BEGIN

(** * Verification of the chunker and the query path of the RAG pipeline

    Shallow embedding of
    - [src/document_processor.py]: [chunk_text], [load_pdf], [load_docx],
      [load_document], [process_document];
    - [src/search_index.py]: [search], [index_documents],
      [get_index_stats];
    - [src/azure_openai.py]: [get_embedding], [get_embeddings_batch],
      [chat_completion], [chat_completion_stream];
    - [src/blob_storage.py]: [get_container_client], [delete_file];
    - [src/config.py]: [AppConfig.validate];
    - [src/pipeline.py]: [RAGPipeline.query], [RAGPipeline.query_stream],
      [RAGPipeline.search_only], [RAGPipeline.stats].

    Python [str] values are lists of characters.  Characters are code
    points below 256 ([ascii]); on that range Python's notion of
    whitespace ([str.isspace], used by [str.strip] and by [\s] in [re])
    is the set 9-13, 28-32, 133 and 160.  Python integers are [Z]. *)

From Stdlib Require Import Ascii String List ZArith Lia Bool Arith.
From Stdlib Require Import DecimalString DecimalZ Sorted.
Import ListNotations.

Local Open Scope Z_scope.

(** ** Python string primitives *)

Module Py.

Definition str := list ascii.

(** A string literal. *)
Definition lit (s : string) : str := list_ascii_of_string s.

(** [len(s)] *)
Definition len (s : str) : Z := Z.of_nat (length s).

END
BEGIN

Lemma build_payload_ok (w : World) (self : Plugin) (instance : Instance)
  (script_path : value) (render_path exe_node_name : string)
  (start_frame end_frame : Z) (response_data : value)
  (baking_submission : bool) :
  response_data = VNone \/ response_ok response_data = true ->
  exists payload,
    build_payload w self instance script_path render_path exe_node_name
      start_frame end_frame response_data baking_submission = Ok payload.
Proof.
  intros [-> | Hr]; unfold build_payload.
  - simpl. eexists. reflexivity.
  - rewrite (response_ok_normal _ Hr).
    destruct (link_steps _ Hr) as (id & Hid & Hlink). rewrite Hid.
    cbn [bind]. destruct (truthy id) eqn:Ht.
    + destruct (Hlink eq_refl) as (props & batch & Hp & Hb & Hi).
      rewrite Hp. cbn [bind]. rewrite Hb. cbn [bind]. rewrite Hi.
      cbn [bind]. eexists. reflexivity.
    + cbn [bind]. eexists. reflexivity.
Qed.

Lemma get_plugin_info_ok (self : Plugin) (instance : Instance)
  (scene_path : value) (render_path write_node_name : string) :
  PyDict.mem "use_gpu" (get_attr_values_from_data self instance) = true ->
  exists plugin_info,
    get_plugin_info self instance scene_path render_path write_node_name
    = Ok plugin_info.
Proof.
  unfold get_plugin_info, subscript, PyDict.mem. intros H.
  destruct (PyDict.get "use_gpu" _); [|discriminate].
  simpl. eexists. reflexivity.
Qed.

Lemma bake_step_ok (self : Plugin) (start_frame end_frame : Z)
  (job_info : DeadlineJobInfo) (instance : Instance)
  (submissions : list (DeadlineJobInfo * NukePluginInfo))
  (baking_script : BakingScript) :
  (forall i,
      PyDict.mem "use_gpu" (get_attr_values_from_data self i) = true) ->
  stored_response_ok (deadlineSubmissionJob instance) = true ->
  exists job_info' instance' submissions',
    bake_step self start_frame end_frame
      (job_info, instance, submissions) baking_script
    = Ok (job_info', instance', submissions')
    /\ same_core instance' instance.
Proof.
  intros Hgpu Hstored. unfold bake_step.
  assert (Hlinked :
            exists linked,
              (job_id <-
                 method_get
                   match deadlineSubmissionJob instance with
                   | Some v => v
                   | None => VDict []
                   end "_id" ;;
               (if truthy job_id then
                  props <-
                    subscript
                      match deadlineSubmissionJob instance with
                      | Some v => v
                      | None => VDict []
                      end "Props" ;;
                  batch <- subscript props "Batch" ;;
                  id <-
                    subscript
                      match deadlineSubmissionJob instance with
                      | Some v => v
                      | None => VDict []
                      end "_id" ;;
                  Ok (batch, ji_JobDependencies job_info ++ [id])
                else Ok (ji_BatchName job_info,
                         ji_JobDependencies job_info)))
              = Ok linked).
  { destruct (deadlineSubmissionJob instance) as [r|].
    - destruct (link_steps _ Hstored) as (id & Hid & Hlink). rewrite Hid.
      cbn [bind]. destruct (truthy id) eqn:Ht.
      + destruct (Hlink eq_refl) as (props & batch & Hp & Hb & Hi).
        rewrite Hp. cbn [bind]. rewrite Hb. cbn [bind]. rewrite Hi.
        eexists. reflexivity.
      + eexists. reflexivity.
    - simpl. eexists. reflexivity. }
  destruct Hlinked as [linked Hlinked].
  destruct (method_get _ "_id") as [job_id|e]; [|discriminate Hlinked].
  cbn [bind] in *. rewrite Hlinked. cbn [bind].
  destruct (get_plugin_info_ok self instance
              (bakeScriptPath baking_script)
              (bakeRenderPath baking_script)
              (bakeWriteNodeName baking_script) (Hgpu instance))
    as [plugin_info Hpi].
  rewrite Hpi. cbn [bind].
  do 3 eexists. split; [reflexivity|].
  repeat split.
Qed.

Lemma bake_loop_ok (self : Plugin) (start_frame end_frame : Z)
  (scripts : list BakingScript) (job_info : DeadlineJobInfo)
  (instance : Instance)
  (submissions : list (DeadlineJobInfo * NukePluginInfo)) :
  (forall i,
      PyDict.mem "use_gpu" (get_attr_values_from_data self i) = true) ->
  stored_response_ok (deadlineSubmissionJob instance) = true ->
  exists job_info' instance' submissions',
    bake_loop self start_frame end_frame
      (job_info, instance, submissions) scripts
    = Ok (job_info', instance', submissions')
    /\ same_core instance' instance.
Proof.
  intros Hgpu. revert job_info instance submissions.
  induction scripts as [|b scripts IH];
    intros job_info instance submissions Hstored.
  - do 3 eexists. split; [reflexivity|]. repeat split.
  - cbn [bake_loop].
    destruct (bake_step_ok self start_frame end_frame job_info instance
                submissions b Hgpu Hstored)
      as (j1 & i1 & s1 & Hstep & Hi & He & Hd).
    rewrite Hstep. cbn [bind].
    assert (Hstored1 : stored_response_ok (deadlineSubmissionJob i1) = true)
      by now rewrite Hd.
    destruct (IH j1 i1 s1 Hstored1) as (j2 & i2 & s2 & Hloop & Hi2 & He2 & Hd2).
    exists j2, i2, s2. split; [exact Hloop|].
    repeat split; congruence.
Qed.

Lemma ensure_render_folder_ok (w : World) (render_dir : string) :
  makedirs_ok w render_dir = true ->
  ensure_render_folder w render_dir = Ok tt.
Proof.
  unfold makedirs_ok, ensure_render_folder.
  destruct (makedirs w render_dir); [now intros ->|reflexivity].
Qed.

END

What is being asked: For each line of the entries that holds the word "eexists", pull that line out.

Result below:
  - simpl. eexists. reflexivity.
      cbn [bind]. eexists. reflexivity.
    + cbn [bind]. eexists. reflexivity.
  simpl. eexists. reflexivity.
        eexists. reflexivity.
      + eexists. reflexivity.
    - simpl. eexists. reflexivity. }
  do 3 eexists. split; [reflexivity|].
  - do 3 eexists. split; [reflexivity|]. repeat split.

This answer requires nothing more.